WHAT YOU SHOULD DO: Find the string "rewrite" in the data, and copy out each line that has it.

THE DATA:
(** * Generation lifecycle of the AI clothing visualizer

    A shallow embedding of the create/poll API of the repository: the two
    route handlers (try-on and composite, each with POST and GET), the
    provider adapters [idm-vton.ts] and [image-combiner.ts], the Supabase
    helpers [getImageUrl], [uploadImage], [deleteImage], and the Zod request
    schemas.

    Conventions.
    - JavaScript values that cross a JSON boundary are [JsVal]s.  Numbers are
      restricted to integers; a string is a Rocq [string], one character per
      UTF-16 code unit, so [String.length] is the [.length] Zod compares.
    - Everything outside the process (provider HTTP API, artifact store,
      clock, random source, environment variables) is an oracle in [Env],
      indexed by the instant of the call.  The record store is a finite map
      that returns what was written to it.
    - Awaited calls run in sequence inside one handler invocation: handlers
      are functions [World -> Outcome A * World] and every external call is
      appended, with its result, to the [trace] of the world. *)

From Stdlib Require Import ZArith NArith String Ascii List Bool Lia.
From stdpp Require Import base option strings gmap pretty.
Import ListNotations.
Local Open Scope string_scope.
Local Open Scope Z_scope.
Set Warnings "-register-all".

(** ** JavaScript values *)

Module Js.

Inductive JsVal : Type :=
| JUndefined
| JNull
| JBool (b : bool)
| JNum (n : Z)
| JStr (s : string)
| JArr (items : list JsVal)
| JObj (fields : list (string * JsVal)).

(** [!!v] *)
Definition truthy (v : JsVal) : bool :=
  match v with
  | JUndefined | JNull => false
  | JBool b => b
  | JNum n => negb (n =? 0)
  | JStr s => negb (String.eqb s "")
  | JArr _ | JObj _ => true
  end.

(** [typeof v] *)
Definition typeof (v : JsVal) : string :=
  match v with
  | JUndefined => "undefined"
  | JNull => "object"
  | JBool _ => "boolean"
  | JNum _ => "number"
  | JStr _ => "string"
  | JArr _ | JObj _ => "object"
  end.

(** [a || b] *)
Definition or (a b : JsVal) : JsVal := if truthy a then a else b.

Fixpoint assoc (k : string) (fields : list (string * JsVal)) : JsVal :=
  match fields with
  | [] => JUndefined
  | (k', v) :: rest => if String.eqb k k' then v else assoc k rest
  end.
---
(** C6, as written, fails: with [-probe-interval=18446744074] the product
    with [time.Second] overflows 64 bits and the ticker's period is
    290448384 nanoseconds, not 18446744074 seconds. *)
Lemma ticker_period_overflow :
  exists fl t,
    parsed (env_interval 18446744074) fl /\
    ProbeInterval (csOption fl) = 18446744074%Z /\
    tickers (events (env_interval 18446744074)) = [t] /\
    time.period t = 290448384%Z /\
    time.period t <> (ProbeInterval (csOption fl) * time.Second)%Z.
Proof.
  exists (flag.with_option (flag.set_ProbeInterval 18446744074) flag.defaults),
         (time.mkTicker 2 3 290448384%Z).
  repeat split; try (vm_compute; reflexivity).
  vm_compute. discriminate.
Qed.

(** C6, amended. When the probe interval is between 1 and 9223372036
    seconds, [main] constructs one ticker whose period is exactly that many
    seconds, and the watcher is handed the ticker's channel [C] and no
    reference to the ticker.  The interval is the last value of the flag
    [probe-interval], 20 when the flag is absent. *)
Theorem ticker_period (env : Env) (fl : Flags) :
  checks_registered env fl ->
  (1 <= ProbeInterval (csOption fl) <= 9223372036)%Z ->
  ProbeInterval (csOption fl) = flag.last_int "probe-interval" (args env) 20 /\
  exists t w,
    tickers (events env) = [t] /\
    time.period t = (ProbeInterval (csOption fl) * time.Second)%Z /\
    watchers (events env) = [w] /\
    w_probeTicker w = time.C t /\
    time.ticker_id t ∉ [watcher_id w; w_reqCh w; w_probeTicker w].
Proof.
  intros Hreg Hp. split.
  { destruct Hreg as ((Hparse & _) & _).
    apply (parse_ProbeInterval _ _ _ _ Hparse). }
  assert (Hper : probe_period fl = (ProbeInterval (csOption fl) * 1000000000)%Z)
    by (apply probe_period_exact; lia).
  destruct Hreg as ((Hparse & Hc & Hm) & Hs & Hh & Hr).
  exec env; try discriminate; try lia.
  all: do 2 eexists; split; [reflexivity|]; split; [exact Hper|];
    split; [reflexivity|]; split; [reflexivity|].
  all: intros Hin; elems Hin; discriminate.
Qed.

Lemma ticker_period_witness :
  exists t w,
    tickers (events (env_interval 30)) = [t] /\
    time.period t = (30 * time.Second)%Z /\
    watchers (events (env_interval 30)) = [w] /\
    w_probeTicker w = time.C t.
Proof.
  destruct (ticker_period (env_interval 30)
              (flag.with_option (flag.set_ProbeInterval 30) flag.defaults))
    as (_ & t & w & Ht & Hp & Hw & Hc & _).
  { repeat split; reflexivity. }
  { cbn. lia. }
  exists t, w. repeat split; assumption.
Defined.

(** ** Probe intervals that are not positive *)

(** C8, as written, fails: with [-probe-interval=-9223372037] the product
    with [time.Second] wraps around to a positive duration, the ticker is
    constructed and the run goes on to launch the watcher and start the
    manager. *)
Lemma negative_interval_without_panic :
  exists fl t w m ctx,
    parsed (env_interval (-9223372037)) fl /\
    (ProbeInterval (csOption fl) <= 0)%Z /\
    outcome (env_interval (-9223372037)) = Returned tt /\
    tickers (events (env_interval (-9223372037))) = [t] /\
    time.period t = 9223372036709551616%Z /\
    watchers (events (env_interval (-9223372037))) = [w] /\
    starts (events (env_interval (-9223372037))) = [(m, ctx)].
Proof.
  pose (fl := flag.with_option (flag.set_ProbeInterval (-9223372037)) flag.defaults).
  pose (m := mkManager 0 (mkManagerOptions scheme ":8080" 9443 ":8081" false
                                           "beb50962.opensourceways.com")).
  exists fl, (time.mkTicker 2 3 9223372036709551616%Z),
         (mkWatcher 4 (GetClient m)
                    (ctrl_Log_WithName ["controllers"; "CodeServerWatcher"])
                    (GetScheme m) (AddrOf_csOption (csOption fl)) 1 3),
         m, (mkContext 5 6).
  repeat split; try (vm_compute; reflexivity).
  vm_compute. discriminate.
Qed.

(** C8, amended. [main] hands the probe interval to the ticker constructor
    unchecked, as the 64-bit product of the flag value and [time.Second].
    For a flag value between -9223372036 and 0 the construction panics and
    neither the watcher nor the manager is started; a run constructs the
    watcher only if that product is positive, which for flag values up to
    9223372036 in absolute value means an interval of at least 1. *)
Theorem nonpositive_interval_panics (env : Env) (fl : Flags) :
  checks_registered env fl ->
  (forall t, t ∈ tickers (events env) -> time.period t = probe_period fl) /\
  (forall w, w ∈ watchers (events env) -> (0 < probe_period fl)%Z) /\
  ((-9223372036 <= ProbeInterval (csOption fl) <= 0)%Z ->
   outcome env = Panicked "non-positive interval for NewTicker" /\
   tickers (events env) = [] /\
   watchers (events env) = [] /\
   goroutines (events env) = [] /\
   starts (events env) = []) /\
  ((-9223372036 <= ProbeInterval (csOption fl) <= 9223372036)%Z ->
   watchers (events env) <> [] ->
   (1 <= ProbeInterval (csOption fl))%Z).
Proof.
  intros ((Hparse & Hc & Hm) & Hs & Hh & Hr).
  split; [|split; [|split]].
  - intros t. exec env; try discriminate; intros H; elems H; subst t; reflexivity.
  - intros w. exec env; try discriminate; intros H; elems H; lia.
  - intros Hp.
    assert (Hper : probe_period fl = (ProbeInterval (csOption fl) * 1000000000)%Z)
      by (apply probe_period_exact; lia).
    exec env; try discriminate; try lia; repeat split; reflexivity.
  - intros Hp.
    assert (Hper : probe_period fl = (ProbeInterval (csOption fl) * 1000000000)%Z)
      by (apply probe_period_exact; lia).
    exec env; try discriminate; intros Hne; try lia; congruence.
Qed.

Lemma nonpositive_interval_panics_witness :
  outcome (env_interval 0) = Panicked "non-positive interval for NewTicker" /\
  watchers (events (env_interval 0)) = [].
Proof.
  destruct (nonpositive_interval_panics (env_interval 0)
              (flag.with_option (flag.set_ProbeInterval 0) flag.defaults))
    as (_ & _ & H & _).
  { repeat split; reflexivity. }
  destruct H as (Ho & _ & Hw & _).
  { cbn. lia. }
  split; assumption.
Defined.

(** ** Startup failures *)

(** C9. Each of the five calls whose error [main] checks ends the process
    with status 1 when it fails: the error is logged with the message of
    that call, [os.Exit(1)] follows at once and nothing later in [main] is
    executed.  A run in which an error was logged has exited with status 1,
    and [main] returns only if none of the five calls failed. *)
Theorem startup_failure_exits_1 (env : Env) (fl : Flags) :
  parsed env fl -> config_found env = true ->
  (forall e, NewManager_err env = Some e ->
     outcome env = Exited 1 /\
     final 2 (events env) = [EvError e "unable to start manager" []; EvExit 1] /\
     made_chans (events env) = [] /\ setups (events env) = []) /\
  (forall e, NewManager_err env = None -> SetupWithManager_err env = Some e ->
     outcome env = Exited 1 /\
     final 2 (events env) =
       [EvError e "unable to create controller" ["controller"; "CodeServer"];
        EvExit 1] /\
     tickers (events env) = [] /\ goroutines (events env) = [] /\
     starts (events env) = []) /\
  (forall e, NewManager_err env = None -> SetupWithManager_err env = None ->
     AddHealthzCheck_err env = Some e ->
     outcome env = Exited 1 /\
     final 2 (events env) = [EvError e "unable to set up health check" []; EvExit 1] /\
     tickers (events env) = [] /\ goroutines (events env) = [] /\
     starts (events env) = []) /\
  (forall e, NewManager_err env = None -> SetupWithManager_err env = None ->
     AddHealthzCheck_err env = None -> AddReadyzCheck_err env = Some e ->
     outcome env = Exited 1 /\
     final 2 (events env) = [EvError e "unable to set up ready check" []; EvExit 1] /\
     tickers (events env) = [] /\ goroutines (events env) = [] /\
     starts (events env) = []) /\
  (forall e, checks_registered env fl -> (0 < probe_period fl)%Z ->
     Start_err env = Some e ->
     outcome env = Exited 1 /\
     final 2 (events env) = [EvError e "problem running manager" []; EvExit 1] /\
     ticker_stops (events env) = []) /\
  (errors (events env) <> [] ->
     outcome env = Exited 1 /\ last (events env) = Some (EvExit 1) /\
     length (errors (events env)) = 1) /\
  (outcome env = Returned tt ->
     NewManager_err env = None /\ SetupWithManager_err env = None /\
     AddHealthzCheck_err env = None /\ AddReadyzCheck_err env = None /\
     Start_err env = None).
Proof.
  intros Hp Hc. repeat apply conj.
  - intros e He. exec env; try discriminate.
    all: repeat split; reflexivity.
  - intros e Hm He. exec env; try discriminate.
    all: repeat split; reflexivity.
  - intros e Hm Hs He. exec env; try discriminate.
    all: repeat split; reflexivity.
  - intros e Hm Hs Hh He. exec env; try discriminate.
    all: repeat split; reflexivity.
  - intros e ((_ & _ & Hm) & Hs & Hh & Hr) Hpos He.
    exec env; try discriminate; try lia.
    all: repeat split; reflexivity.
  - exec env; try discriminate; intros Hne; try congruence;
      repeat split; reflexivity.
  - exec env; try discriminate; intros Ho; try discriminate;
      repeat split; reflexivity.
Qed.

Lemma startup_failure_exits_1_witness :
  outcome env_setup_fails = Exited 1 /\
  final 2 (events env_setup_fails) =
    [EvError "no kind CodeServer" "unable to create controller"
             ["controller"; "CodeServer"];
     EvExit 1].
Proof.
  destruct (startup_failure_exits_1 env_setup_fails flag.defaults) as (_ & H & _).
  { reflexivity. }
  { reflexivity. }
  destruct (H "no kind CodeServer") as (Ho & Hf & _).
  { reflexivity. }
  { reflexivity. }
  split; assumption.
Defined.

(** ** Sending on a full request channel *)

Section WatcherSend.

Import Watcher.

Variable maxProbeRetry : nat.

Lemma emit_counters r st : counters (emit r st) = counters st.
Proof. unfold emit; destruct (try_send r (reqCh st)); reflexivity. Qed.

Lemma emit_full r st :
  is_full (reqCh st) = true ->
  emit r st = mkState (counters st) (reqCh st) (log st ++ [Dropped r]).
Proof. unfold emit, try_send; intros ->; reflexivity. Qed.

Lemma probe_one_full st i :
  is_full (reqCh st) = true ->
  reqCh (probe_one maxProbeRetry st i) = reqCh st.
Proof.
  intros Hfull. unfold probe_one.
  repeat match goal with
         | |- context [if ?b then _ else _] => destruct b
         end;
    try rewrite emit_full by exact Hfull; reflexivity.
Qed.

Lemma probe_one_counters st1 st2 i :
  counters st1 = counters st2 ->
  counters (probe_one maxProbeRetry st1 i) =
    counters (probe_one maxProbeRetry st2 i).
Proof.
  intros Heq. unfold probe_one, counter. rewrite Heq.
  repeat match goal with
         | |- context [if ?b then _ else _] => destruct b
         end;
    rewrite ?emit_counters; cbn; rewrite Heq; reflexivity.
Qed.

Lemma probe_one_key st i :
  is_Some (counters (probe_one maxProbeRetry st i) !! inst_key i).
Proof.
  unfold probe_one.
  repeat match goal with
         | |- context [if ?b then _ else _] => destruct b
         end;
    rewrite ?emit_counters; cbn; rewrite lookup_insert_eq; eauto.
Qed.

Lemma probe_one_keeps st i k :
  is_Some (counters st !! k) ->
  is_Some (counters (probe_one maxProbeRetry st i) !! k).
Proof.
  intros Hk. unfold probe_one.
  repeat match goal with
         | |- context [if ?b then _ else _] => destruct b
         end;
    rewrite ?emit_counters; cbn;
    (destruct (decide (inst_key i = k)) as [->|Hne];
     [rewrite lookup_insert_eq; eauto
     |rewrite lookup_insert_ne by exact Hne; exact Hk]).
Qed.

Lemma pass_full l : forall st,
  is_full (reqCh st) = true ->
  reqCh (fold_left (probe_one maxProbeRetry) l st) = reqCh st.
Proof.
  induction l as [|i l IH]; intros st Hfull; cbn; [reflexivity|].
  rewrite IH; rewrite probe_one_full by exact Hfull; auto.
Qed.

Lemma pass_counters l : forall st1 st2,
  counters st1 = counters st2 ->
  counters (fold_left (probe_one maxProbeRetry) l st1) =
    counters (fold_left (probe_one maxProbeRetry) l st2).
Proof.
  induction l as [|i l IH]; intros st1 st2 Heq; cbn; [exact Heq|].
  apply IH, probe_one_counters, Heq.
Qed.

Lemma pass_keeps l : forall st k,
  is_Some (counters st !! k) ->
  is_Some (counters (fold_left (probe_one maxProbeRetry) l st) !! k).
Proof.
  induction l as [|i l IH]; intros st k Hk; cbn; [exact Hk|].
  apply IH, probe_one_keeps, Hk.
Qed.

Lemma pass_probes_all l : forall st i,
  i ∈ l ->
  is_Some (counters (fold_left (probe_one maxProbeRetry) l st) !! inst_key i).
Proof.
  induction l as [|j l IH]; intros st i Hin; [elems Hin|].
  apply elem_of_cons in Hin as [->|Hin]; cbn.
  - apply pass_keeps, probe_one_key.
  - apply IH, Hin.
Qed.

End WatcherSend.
--
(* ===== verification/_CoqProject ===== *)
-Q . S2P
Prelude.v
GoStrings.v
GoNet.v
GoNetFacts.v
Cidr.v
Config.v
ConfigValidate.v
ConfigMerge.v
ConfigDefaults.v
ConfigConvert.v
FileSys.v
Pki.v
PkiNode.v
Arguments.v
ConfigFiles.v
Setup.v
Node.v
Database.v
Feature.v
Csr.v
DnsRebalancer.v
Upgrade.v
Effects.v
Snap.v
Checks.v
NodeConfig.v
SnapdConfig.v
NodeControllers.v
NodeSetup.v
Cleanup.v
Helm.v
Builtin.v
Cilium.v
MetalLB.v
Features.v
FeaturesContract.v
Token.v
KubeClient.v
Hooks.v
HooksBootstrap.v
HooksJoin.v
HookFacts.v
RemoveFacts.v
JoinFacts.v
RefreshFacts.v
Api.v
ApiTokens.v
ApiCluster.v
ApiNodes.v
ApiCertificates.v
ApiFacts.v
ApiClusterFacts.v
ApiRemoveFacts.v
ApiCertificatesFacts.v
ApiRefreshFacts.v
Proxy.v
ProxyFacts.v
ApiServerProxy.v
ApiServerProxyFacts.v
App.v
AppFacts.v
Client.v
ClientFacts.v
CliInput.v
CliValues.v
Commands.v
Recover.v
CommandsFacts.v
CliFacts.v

FINISHED EXERCISE:
    try rewrite emit_full by exact Hfull; reflexivity.
  intros Heq. unfold probe_one, counter. rewrite Heq.
    rewrite ?emit_counters; cbn; rewrite Heq; reflexivity.
    rewrite ?emit_counters; cbn; rewrite lookup_insert_eq; eauto.
    rewrite ?emit_counters; cbn;
     [rewrite lookup_insert_eq; eauto
     |rewrite lookup_insert_ne by exact Hne; exact Hk]).
  rewrite IH; rewrite probe_one_full by exact Hfull; auto.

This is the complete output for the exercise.